- Given all the faces you see glued to computers, tablets, and cell phones, you might think that people watch much less television than they used to. You would be wrong. According to Nielsen, Americans on average consume nearly five hours of TV every day, a number that has actually gone up since the 1990s. That works out to about 34 hours a week and almost 1,800 hours per year, more than the average French person spends working. The vast majority of that time is still spent in front of a standard television, watching live or prescheduled programming. Two decades into the Internet revolution, despite economic challenges and cosmetic upgrades, the ancient regime survives, remaining both the nation’s dominant medium and one of its most immutable
So… the entertainment industry has known all of this to be fact for more than ten years. We all know that television is going to belong to sports and variety shows and the rest of it will go online. There are only a few things I think are worth pointing out: 1) Netflix is a player, not the player. If you want to see democratization, you need only look at Roku or a Chromebox or any smart TV. Apple started renting TV shows and movies about the time Netflix Streaming kicked off; Hulu was a few months behind, Amazon a few months behind that. Now every network has their own streaming service, either standalone or boxed with something else. Almost every studio does. It isn't really about "networks" any more, it's about access to content… and Netflix is actively shooting itself in the foot by deprecating their streams to Roku (Hulu isn't, Amazon isn't, Crackle isn't). 2) The kids don't watch TV anymore anyway. That doesn't mean there isn't "water cooler" talk. I'll chat with people about The Wire, even though it went off the air more than six years ago. Most of the people following Breaking Bad did not start Season 1 on AMC, they started Season 1 on Netflix years later. "Event TV" is over, for the most part, but "shared experience" will be here forever. You can still talk to someone about the first time they heard Dark Side of the Moon and that album has been out 40 years now. Parents still talk about showing their kids the reveal at the end of Empire Strikes Back and that movie's been out for 30. 3) The article skims over the absolutely thunderous implication of streaming video: ads are going away. Yeah, you get them on Hulu, yeah you get them on some of the network feeds, but by and large, we'll watch content we paid for directly. My daughter will grow up never really understanding advertising. The merchandisers will have to find her some other way. Not gonna mince words: I'd shoot Madison Avenue in the face myself to ensure that future. The fact that it comes as a byproduct of the break-up of five massive media conglomerates is simply delicious.

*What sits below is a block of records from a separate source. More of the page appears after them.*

Lemma log_page_ok a from limit vis :
  WF a -> 0 <= from <= a_max_seq a -> 0 < limit ->
  let r := log_page a from limit vis in
  fs_messages r = List.filter vis (log_range a from (fs_next_seq r)) /\
  from <= fs_next_seq r <= a_max_seq a + 1 /\ fs_last_seq r = a_max_seq a /\
  Z.of_nat (length (fs_messages r)) <= limit /\
  (0 < max_scan_records cfg -> from < fs_next_seq r) /\
  (fs_next_seq r <= a_max_seq a ->
     max_scan_records cfg <= fs_next_seq r - from \/
     Z.of_nat (length (fs_messages r)) = limit \/ fs_messages r <> []).
Proof.
  intros Hwf Hfrom Hlim. unfold log_page. rewrite (proj2 (Z.ltb_ge _ _)) by lia. cbv zeta. cbn [fs_messages fs_next_seq fs_last_seq].
  pose proof (log_dense a from Hwf ltac:(lia)) as Hd.
  assert (Hlen : Z.of_nat (length (drop (Z.to_nat from) (a_log a))) = a_max_seq a - from + 1).
  { rewrite length_drop. unfold a_max_seq in *. lia. }
  destruct (page_scan_ok limit vis _ (max_scan_records cfg) 0 from [] 0 Hd ltac:(cbn; lia))
    as (k & b & E & H1 & H2 & H3 & H4). rewrite E. cbn [fst snd app] in *. unfold log_range.
  replace (Z.to_nat (from + Z.of_nat k - from)) with k by lia.
  split_and!; [done|lia|lia|done|done| |].
  - intros Hms. destruct (drop (Z.to_nat from) (a_log a)) as [|m0 msgs] eqn:Edrop; [cbn in Hlen; lia|].
    destruct (page_scan_progress limit vis m0 msgs (max_scan_records cfg) from Hd Hms Hlim)
      as (k' & b' & Hk' & E'). rewrite E in E'. simplify_eq. lia.
  - intros Hnext. destruct H4 as [?|[?|[?|(m & _ & _ & Hne & _)]]]; [lia|left; lia|auto..].
Qed.

(** Following [next_seq] until it passes [last_seq]. *)
Fixpoint follow_pages (fuel : nat) (a : AState) (from limit : Z) (vis : EventMessage -> bool)
    : option (list EventMessage) :=
  match fuel with
  | O => None
  | S fuel =>
      let r := log_page a from limit vis in
      if fs_last_seq r <? fs_next_seq r then Some (fs_messages r)
      else (fun rest => fs_messages r ++ rest) <$> follow_pages fuel a (fs_next_seq r) limit vis
  end.

Lemma filter_app' {A} (f : A -> bool) l1 l2 :
  List.filter f (l1 ++ l2) = List.filter f l1 ++ List.filter f l2.
Proof. induction l1 as [|x l1 IH]; cbn; [done|]. rewrite IH. by destruct (f x). Qed.

Lemma follow_pages_ok fuel a from limit vis :
  WF a -> 0 <= from <= a_max_seq a -> 0 < limit -> 0 < max_scan_records cfg ->
  (Z.to_nat (a_max_seq a - from) < fuel)%nat ->
  follow_pages fuel a from limit vis = Some (List.filter vis (drop (Z.to_nat from) (a_log a))).
Proof.
  intros Hwf Hfrom Hlim Hms. revert from Hfrom.
  induction fuel as [|fuel IH]; intros from Hfrom Hfuel; [lia|]. cbn [follow_pages]. cbv zeta.
  destruct (log_page_ok a from limit vis Hwf Hfrom Hlim) as (Hmsg & Hn & -> & _ & Hprog & _).
  specialize (Hprog Hms). rewrite Hmsg. set (n := fs_next_seq _) in *. unfold log_range.
  destruct (Z.ltb_spec (a_max_seq a) n).
  - rewrite take_ge; [done|]. rewrite length_drop. unfold a_max_seq in *. lia.
  - rewrite IH by lia. cbn. f_equal. rewrite <- filter_app'. f_equal.
    rewrite <- (take_drop (Z.to_nat (n - from)) (drop (Z.to_nat from) (a_log a))) at 2.
    f_equal. rewrite drop_drop. f_equal. lia.
Qed.

End Pages.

But you are right, you don't "watch" NetFlix, Hulu, Amazon etc, you "use" them. That's why they're getting in to the content business, right? My wife and I are about to finish the series "Lost" and we need a new one. I'm enticed by Orange is the New Black. -You've seen it, right? Thoughts?and Netflix is actively shooting itself in the foot by deprecating their streams to Roku (Hulu isn't, Amazon isn't, Crackle isn't)
What do you mean by this? I have a Roku box and I stream both Crackle and Amazon from it as well as Netflix. I haven't used Hulu since their show The Morning After ceased being hosted by one of my best childhood friends.
Netflix sends their Roku streams out through the Back 40. Try it - streaming through an XBox or a Wii or your computer is vastly better than streaming through the Roku. It's a known issue with no solution. You can trick it for a while with DNS hijacks but Netflix is literally fucking Roku over. OINB is addictively entertaining. I found it to be quite trivial initially, but it grows on you. FWIW, my vicarious experiences through Youngluck line up pretty succinctly with the "prisonisms" in OINB. Amazon Prime has Good Wife. Good Wife is a hell of a series. And if you're looking for something long and involving but without the primordial suckitude of Lost, The Wire is dizzope.
Yeah, I think we should give the Wire another shot. For whatever reason, we started and quit after the first season. It had nothing to do with quality, we just didn't pick it up again. I'll pose OINB, The Wire and Good Wife all to my wife and let her pick. Nice to have some options though. What do you mean that Netflix sends their Roku streams out through the Back 40? We watch LOST via Netflix via Roku.